-------- Exercise data --------

(** * llava_med_api: worker dispatch and stream reassembly

    A shallow embedding of the gateway in [src/main.py] and
    [src/llava_med_api.py] (with the translation helper of
    [src/translation.py]), and the properties its specification states.

    Python [str] and [bytes] values are Rocq strings; a character stands for
    the code point (or byte) with the same number, so text is limited to
    U+0000..U+00FF.  Exceptions are values of [exn] carried by the error
    monad [result].  Library calls whose code is not in the repository
    ([json.loads], [str()], [bytes.decode]) are fields of [Runtime]; the
    services the gateway talks to (image decoding, controller, worker,
    translation) are fields of [World]. *)

From Stdlib Require Import String Ascii List ZArith Bool Lia DecimalString.
Import ListNotations.

Set Warnings "-register-all".

Local Open Scope string_scope.
Local Open Scope Z_scope.

(** ** Python string operations *)

Module PyStr.

(** [str.isspace] on one character, for code points below 256. *)
Definition isspace (c : ascii) : bool :=
  let n := Z.of_nat (nat_of_ascii c) in
  ((9 <=? n) && (n <=? 13)) || ((28 <=? n) && (n <=? 32))
  || (n =? 133) || (n =? 160).

Definition is_empty (s : string) : bool :=
  match s with EmptyString => true | String _ _ => false end.

(** [s.lstrip(chars)], [s.rstrip(chars)]: [p] tells the characters to strip. *)
Fixpoint lstrip_by (p : ascii -> bool) (s : string) : string :=
  match s with
  | EmptyString => EmptyString
  | String c r => if p c then lstrip_by p r else s
  end.

Fixpoint rstrip_by (p : ascii -> bool) (s : string) : string :=
  match s with
  | EmptyString => EmptyString
  | String c r =>
      let r' := rstrip_by p r in
      if is_empty r' && p c then EmptyString else String c r'
  end.

(** [s.strip()] *)
Definition strip (s : string) : string := rstrip_by isspace (lstrip_by isspace s).

(** [s.rstrip] of the double quote character (code 34) *)
Definition is_quote (c : ascii) : bool := Ascii.eqb c "034"%char.
Definition rstrip_quotes (s : string) : string := rstrip_by is_quote s.

(** [s.startswith(p)] and [s.endswith(suf)] *)
Definition startswith (p s : string) : bool := String.prefix p s.

Fixpoint endswith (suf s : string) : bool :=
  String.eqb s suf
  || match s with
     | EmptyString => false
     | String _ r => endswith suf r
     end.

(** [s[n:]] and [s[:n]] for [n >= 0] *)
Fixpoint drop (n : nat) (s : string) : string :=
  match n, s with
  | O, _ => s
  | S k, EmptyString => EmptyString
  | S k, String _ r => drop k r
  end.

Fixpoint take (n : nat) (s : string) : string :=
  match n, s with
  | O, _ => EmptyString
  | S k, EmptyString => EmptyString
  | S k, String c r => String c (take k r)
  end.

(** [s[:-n]] for [n > 0] *)
Definition drop_last (n : nat) (s : string) : string :=
  take (String.length s - n)%nat s.

(** [s.rfind(sub)]: the highest index at which [sub] starts, or -1.
    [rfind_from sub s i] searches [s], whose first character has index [i]. *)
Fixpoint rfind_from (sub s : string) (i : Z) : Z :=
  match s with
  | EmptyString => if is_empty sub then i else -1
  | String _ r =>
      let later := rfind_from sub r (i + 1) in
      if 0 <=? later then later
      else if startswith sub s then i else -1
  end.

Definition rfind (s sub : string) : Z := rfind_from sub s 0.

(** [sub in s] for two strings *)
Fixpoint contains (sub s : string) : bool :=
  startswith sub s
  || match s with
     | EmptyString => false
     | String _ r => contains sub r
     end.

(** [s.replace(old, new)]: every occurrence of [old], leftmost first and
    not overlapping.  [skip] counts the characters of an occurrence already
    replaced that are still to be passed over. *)
Fixpoint replace_aux (old new s : string) (skip : nat) : string :=
  match s with
  | EmptyString => EmptyString
  | String c r =>
      match skip with
      | S k => replace_aux old new r k
      | O =>
          if startswith old s
          then new ++ replace_aux old new r (String.length old - 1)%nat
          else String c (replace_aux old new r 0)
      end
  end.

(** With an empty [old], Python puts [new] before every character and at
    the end. *)
Fixpoint interleave (new s : string) : string :=
  match s with
  | EmptyString => new
  | String c r => new ++ String c (interleave new r)
  end.

Definition replace (s old new : string) : string :=
  if is_empty old then interleave new s else replace_aux old new s 0.

(** [s.split(sep)] for a separator of one character *)
Fixpoint split (sep : ascii) (s : string) : list string :=
  match s with
  | EmptyString => [EmptyString]
  | String c r =>
      if Ascii.eqb c sep then EmptyString :: split sep r
      else match split sep r with
           | p :: ps => String c p :: ps
           | [] => [String c EmptyString]
           end
  end.

(** [sep.join(l)] with the empty separator *)
Definition join (l : list string) : string :=
  fold_right String.append EmptyString l.

End PyStr.

(** ** Exceptions and the error monad *)

(** The exception classes the gateway raises, catches or lets through.
    [TimeoutException] and [TransportError] are the [httpx.RequestError]
    family; with [HTTPStatusError] they make up [httpx.HTTPError]. *)
Inductive exn : Type :=
| HTTPException (status_code : Z) (detail : string)
| TimeoutException
| TransportError (msg : string)
| HTTPStatusError (status_code : Z)
| JSONDecodeError
| KeyError (key : string)
| TypeError
| AttributeError
| UnicodeDecodeError
| OtherException (msg : string).

Definition is_RequestError (e : exn) : bool :=
  match e with
  | TimeoutException | TransportError _ => true
  | _ => false
  end.

Definition is_TimeoutException (e : exn) : bool :=
  match e with
  | TimeoutException => true
  | _ => false
  end.

Definition is_HTTPError (e : exn) : bool :=
  match e with
  | TimeoutException | TransportError _ | HTTPStatusError _ => true
  | _ => false
  end.

Definition is_JSONDecodeError (e : exn) : bool :=
  match e with
  | JSONDecodeError => true
  | _ => false
  end.

Inductive result (A : Type) : Type :=
| Ok (a : A)
| Raise (e : exn).

Arguments Ok {A} a.
Arguments Raise {A} e.

Definition bind {A B : Type} (r : result A) (k : A -> result B) : result B :=
  match r with
  | Ok a => k a
  | Raise e => Raise e
  end.

(** [try: r  except ...: h e] *)
Definition try_except {A : Type} (r : result A) (h : exn -> result A) : result A :=
  match r with
  | Ok a => Ok a
  | Raise e => h e
  end.

Declare Scope py_scope.
Delimit Scope py_scope with py.
Notation "x <- r ;; k" := (bind r (fun x => k))
  (at level 61, r at next level, right associativity) : py_scope.
Notation "' pat <- r ;; k" := (bind r (fun x => match x with pat => k end))
  (at level 61, pat pattern, r at next level, right associativity) : py_scope.
Local Open Scope py_scope.

(** ** JSON values as Python objects *)

(** A JSON number as [json.loads] reads it: an [int] literal, a decimal
    literal [mant * 10^exp10] denoting the nearest [float], or one of the
    constants [NaN], [Infinity], [-Infinity]. *)
Inductive number : Type :=
| NInt (z : Z)
| NDec (mant exp10 : Z)
| NNaN
| NInf (neg : bool).

Inductive json : Type :=
| JNull
| JBool (b : bool)
| JNum (n : number)
| JStr (s : string)
| JArr (items : list json)
| JObj (fields : list (string * json)).

(** The float a decimal literal denotes is 0.0 when the mantissa is 0 or the
    magnitude is at most 2^-1075, half the smallest subnormal (a tie goes to
    the even neighbour, 0.0). *)
Definition dec_is_zero (mant exp10 : Z) : bool :=
  if 0 <=? exp10 then mant =? 0
  else Z.abs mant * 2 ^ 1075 <=? 10 ^ (- exp10).

Definition number_is_zero (n : number) : bool :=
  match n with
  | NInt z => z =? 0
  | NDec m e => dec_is_zero m e
  | NNaN => false
  | NInf _ => false
  end.

(** [v == 0] *)
Definition py_eq_zero (v : json) : bool :=
  match v with
  | JNum n => number_is_zero n
  | JBool b => negb b
  | _ => false
  end.

(** [bool(v)] *)
Definition py_truthy (v : json) : bool :=
  match v with
  | JNull => false
  | JBool b => b
  | JNum n => negb (number_is_zero n)
  | JStr s => negb (PyStr.is_empty s)
  | JArr l => match l with [] => false | _ => true end
  | JObj f => match f with [] => false | _ => true end
  end.

(** A dict is an association list; the first binding of a key is the one
    the dict holds. *)
Fixpoint dict_get (key : string) (fields : list (string * json)) : option json :=
  match fields with
  | [] => None
  | (k, v) :: rest => if String.eqb k key then Some v else dict_get key rest
  end.

Definition is_JStr (key : string) (v : json) : bool :=
  match v with
  | JStr s => String.eqb s key
  | _ => false
  end.

(** [key in data] for a string [key]: a key of a dict, an element of a list,
    a substring of a string; the other values are not iterable. *)
Definition py_in (key : string) (data : json) : result bool :=
  match data with
  | JObj fields =>
      Ok (match dict_get key fields with Some _ => true | None => false end)
  | JArr items => Ok (existsb (is_JStr key) items)
  | JStr s => Ok (PyStr.contains key s)
  | _ => Raise TypeError
  end.

(** [data[key]] for a string [key] *)
Definition py_getitem (data : json) (key : string) : result json :=
  match data with
  | JObj fields =>
      match dict_get key fields with
      | Some v => Ok v
      | None => Raise (KeyError key)
      end
  | _ => Raise TypeError
  end.

(** [data.get(key, default)] *)
Definition py_get (data : json) (key : string) (default : json) : result json :=
  match data with
  | JObj fields =>
      Ok (match dict_get key fields with Some v => v | None => default end)
  | _ => Raise AttributeError
  end.

(** [v.strip()] *)
Definition py_strip (v : json) : result string :=
  match v with
  | JStr s => Ok (PyStr.strip s)
  | _ => Raise AttributeError
  end.

(** [v.replace(old, new)] *)
Definition py_replace (v : json) (old new : string) : result string :=
  match v with
  | JStr s => Ok (PyStr.replace s old new)
  | _ => Raise AttributeError
  end.

(** ** Library calls and external services *)

Record Runtime : Type := {
  (** [json.loads(s)]: the value, [JSONDecodeError], or another exception *)
  json_loads : string -> result json;
  (** [str(v)], as an f-string formats a value *)
  py_str : json -> string;
  (** [b.decode('utf-8')] *)
  decode_utf8 : string -> result string;
  (** [str(e)] of an exception *)
  exn_str : exn -> string
}.

(** [f"{v}"]: a string is formatted as itself. *)
Definition format (rt : Runtime) (v : json) : string :=
  match v with
  | JStr s => s
  | _ => py_str rt v
  end.

(** What the code reads of an [httpx.Response]. *)
Record Response : Type := {
  status_code : Z;
  (** the body, as [response.json()] parses it *)
  text : string;
  (** the lines [response.aiter_lines()] yields *)
  aiter_lines : list string;
  (** the chunks [response.aiter_bytes()] yields; for a response that
      [client.post] has read they are the whole body as one chunk, or none
      for an empty body, and the model allows any list *)
  aiter_bytes : list string;
  (** the exception that ends the line iteration of a streamed response
      early, if any *)
  stream_error : option exn
}.

Record World : Type := {
  (** [process_image(image)]: content hash and base64 JPEG, or the
      exception of the image library *)
  read_image : string -> result (string * string);
  (** [client.post(url, json=body)] to the controller *)
  controller_post : string -> json -> result Response;
  (** [client.post(url, json=payload, timeout=WORKER_TIMEOUT)] *)
  worker_post : string -> json -> result Response;
  (** [client.stream('POST', url, json=payload, timeout=WORKER_TIMEOUT)] *)
  worker_stream : string -> json -> result Response;
  (** [client.translate_text(request=...)]: the [translated_text] of each
      translation of the response *)
  translate_client : json -> result (list string)
}.

(** [response.raise_for_status()]: [HTTPStatusError] unless the status is
    2xx. *)
Definition raise_for_status (r : Response) : result unit :=
  if (200 <=? status_code r) && (status_code r <=? 299) then Ok tt
  else Raise (HTTPStatusError (status_code r)).

Arguments raise_for_status : simpl never.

--------

• What to produce:
Lines holding the word "next" in the entries above are the ones to pull out. Copy them all.

• Written answer:
  (at level 61, r at next level, right associativity) : py_scope.
  (at level 61, pat pattern, r at next level, right associativity) : py_scope.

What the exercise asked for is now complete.